Definition storeHeader (header : list Z) (compressedSize rawSize : Z)
  : result (list Z) :=
  h <- PutUint16 header (uint16 (compressedSize - 1)) ;;
  rest <- slice_from h SIZEOF_INT16 ;;
  rest' <- PutUint16 rest (uint16 (rawSize - 1)) ;;
  Ok (put_back h SIZEOF_INT16 rest').

(** [(compressedSize, rawSize)] *)
Definition readHeader (header : list Z) : result (Z * Z) :=
  c <- Uint16 header ;;
  rest <- slice_from header SIZEOF_INT16 ;;
  r <- Uint16 rest ;;
  Ok (c + 1, r + 1).

Definition DecompressBound : Z := MAX_CHUNK_SIZE + HEADER_SIZE.

(** ** Chunk compressor *)

(** The state of [Compress] between the first line and the header:
    [cs_header] is [dst[:HEADER_SIZE]], [cs_done] the payload bytes already
    behind the cursor [dst], [cs_dst] the current [dst], [cs_beyond] the
    bytes of the caller's buffer past the [MAX_CHUNK_SIZE] window. *)
Record chunkState : Type := mkChunkState {
  cs_header : list Z;
  cs_beyond : list Z;
  cs_params : compressionParameters;
  cs_backref : backrefBuffer;
  cs_src : list Z;
  cs_done : list Z;
  cs_dst : list Z;
  cs_bytesRead : Z;
  cs_bytesWritten : Z
}.

(** [Compress] up to and including [dst = dst[bytesWritten:]] after the
    first line. *)
Definition Compress_start (dst src : list Z) (compressionLevel : Z)
  : result chunkState :=
  header <- slice_to dst HEADER_SIZE ;;
  body <- slice_from dst HEADER_SIZE ;;
  let src := limitSlice src MAX_CHUNK_SIZE in
  let window := limitSlice body MAX_CHUNK_SIZE in
  let beyond := skipn (length window) body in
  compressionParams <- getCompressionParameters compressionLevel ;;
  let backref := newBackrefBuffer (backreferenceCapacity compressionParams) in
  let '(firstLine, src) := nextLine src in
  backref <- add backref firstLine ;;
  '(window', bytesRead, bytesWritten) <- quoteSafely window firstLine ;;
  dst' <- slice_from window' bytesWritten ;;
  Ok (mkChunkState header beyond compressionParams backref src
        (firstn (Z.to_nat bytesWritten) window') dst' bytesRead bytesWritten).

(** The loop over the lines after the first. *)
Fixpoint Compress_loop (fuel : nat) (st : chunkState) : result chunkState :=
  match fuel with
  | O => OutOfFuel
  | S fuel' =>
      let '(currLine, src) := nextLine (cs_src st) in
      if len currLine >? 0 then
        if len (cs_dst st) <? 2 * len currLine + 2 then Ok st
        else
          lineRef <- chooseReferenceLine (cs_backref st) currLine
                       (goodEnoughFactor (cs_params st)) ;;
          '(d, compressedLineSize) <- compressLine lineRef currLine (cs_dst st) ;;
          dst' <- slice_from d compressedLineSize ;;
          backref <- add (cs_backref st) currLine ;;
          Compress_loop fuel'
            (mkChunkState (cs_header st) (cs_beyond st) (cs_params st) backref src
               (cs_done st ++ firstn (Z.to_nat compressedLineSize) d) dst'
               (cs_bytesRead st + len currLine)
               (cs_bytesWritten st + compressedLineSize))
      else Ok st
  end.

(** [Compress(dst, src, compressionLevel)]: the caller's buffer after the
    call, [bytesRead] and [bytesWritten]. *)
Definition Compress (dst src : list Z) (compressionLevel : Z)
  : result (list Z * Z * Z) :=
  st <- Compress_start dst src compressionLevel ;;
  st' <- Compress_loop (S (length (cs_src st))) st ;;
  header <- storeHeader (cs_header st') (cs_bytesWritten st') (cs_bytesRead st') ;;
  Ok (header ++ cs_done st' ++ cs_dst st' ++ cs_beyond st',
      cs_bytesRead st', cs_bytesWritten st' + HEADER_SIZE).

(** ** Decompressor *)

(** The lines that [decompressChunk] keeps in its ring are slices
    [dst[idxLineBegin:bytesWritten]] of the output.  They are kept here as
    values: [bytesWritten] never decreases and every later write to [dst]
    lies at or after it, so a kept line is never overwritten. *)

(** How the inner loop of [decompressChunk] leaves a line: [return -1], or
    the end of the loop ([break] or exhausted input). *)
Inductive lineOutcome : Type :=
| LineCorrupt (dst : list Z)
| LineDone (dst : list Z) (idxCompressed bytesWritten idxLineBegin : Z)
    (lastDecompressedLine : list Z).

Fixpoint decompressLine_loop (fuel : nat) (compressed keyLine dst : list Z)
  (idxCompressed idxKeyLine bytesWritten idxLineBegin : Z) : result lineOutcome :=
  match fuel with
  | O => OutOfFuel
  | S fuel' =>
      if idxCompressed <? len compressed then
        b <- index compressed idxCompressed ;;
        if b >? ESCAPE_BYTE then
          tail <- slice_from compressed idxCompressed ;;
          let '(length, diffCompressed) := decodeLength tail in
          let idxCompressed := idxCompressed + diffCompressed in
          if len keyLine - idxKeyLine <? length then Ok (LineCorrupt dst)
          else
            target <- slice_from dst bytesWritten ;;
            piece <- slice keyLine idxKeyLine (idxKeyLine + length) ;;
            let dst := put_back dst bytesWritten (copy target piece) in
            idxKeyLine <- indexOfFirstSpace (idxKeyLine + length) keyLine ;;
            let bytesWritten := bytesWritten + length in
            last <- index dst (bytesWritten - 1) ;;
            if last =? NEWLINE then
              lastDecompressedLine <- slice dst idxLineBegin bytesWritten ;;
              Ok (LineDone dst idxCompressed bytesWritten bytesWritten
                    lastDecompressedLine)
            else
              decompressLine_loop fuel' compressed keyLine dst
                idxCompressed idxKeyLine bytesWritten idxLineBegin
        else
          let unfinished :=
            (b =? ESCAPE_BYTE) && (idxCompressed + 1 >=? len compressed) in
          let idxCompressed :=
            if b =? ESCAPE_BYTE then idxCompressed + 1 else idxCompressed in
          if unfinished then Ok (LineCorrupt dst)
          else if bytesWritten >=? len dst then Ok (LineCorrupt dst)
          else
            literal <- index compressed idxCompressed ;;
            dst <- store dst bytesWritten literal ;;
            let idxCompressed := idxCompressed + 1 in
            let bytesWritten := bytesWritten + 1 in
            last <- index dst (bytesWritten - 1) ;;
            if last =? NEWLINE then
              lastDecompressedLine <- slice dst idxLineBegin bytesWritten ;;
              Ok (LineDone dst idxCompressed bytesWritten bytesWritten
                    lastDecompressedLine)
            else
              decompressLine_loop fuel' compressed keyLine dst
                idxCompressed idxKeyLine bytesWritten idxLineBegin
      else Ok (LineDone dst idxCompressed bytesWritten idxLineBegin [])
  end.

(** The outer loop [for len(compressed) > 0]: the updated [dst] and the
    value returned by [decompressChunk]. *)
Fixpoint decompressChunk_loop (fuel : nat) (backref : backrefBuffer)
  (compressed dst : list Z) (bytesWritten idxLineBegin : Z)
  : result (list Z * Z) :=
  match fuel with
  | O => OutOfFuel
  | S fuel' =>
      if len compressed >? 0 then
        first <- index compressed 0 ;;
        '(compressed, keyLine, idxKeyLine) <-
          (if first >? ESCAPE_BYTE then
             let firstByte := first in
             compressed <- slice_from compressed 1 ;;
             let before :=
               Z.land firstByte
                 (Z.lxor 255 (Z.lor ESCAPE_BYTE NO_SHARED_PREFIX_FLAG)) in
             keyLine <- getLineAt backref before ;;
             if negb (Z.land firstByte NO_SHARED_PREFIX_FLAG =? 0) then
               let '(initialIdxKeyLine, bytesRead) := decodeLength compressed in
               compressed <- slice_from compressed bytesRead ;;
               Ok (compressed, keyLine, initialIdxKeyLine)
             else Ok (compressed, keyLine, 0)
           else Ok (compressed, [], 0)) ;;
        outcome <- decompressLine_loop (S (length compressed)) compressed keyLine
                     dst 0 idxKeyLine bytesWritten idxLineBegin ;;
        match outcome with
        | LineCorrupt dst => Ok (dst, -1)
        | LineDone dst idxCompressed bytesWritten idxLineBegin
            lastDecompressedLine =>
            backref <- add backref lastDecompressedLine ;;
            compressed <- slice_from compressed idxCompressed ;;
            decompressChunk_loop fuel' backref compressed dst bytesWritten
              idxLineBegin
        end
      else Ok (dst, bytesWritten)
  end.

Definition decompressChunk (compressed dst : list Z) : result (list Z * Z) :=
  let backref := newBackrefBuffer MAX_BACKREFERENCE_CAPACITY in
  first <- index compressed 0 ;;
  if first >? ESCAPE_BYTE then Ok (dst, -1)
  else decompressChunk_loop (S (length compressed)) backref compressed dst 0 0.

(** The loop [for len(srcCompressed) >= HEADER_SIZE] of [Decompress].
    [chunkResult] is the variable assigned before the loop; [done] is the
    part of the caller's [dst] behind the cursor. *)
Fixpoint Decompress_loop (fuel : nat) (chunkResult : Z)
  (done dst srcCompressed : list Z) (bytesRead bytesWritten : Z)
  : result (list Z * Z * Z) :=
  match fuel with
  | O => OutOfFuel
  | S fuel' =>
      if len srcCompressed >=? HEADER_SIZE then
        '(chunkSize, rawSize) <- readHeader srcCompressed ;;
        srcCompressed <- slice_from srcCompressed HEADER_SIZE ;;
        if len srcCompressed <? chunkSize then Ok (done ++ dst, bytesRead, bytesWritten)
        else if len dst <? rawSize then Ok (done ++ dst, bytesRead, bytesWritten)
        else
          chunk <- slice_to srcCompressed chunkSize ;;
          out <- slice_to dst rawSize ;;
          '(out', r) <- decompressChunk chunk out ;;
          let dst := out' ++ skipn (Z.to_nat rawSize) dst in
          let bytesWritten := bytesWritten + r in
          if chunkResult <? 0 then Ok (done ++ dst, CORRUPT_INPUT, 0)
          else
            srcCompressed <- slice_from srcCompressed chunkSize ;;
            dst' <- slice_from dst rawSize ;;
            Decompress_loop fuel' chunkResult
              (done ++ firstn (Z.to_nat rawSize) dst) dst' srcCompressed
              (bytesRead + (chunkSize + HEADER_SIZE)) bytesWritten
      else Ok (done ++ dst, bytesRead, bytesWritten)
  end.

### TASK DIRECTIONS
Go line by line through the data above and count those holding "piece"; report the number alone.

### RESULT OF THE TASK
2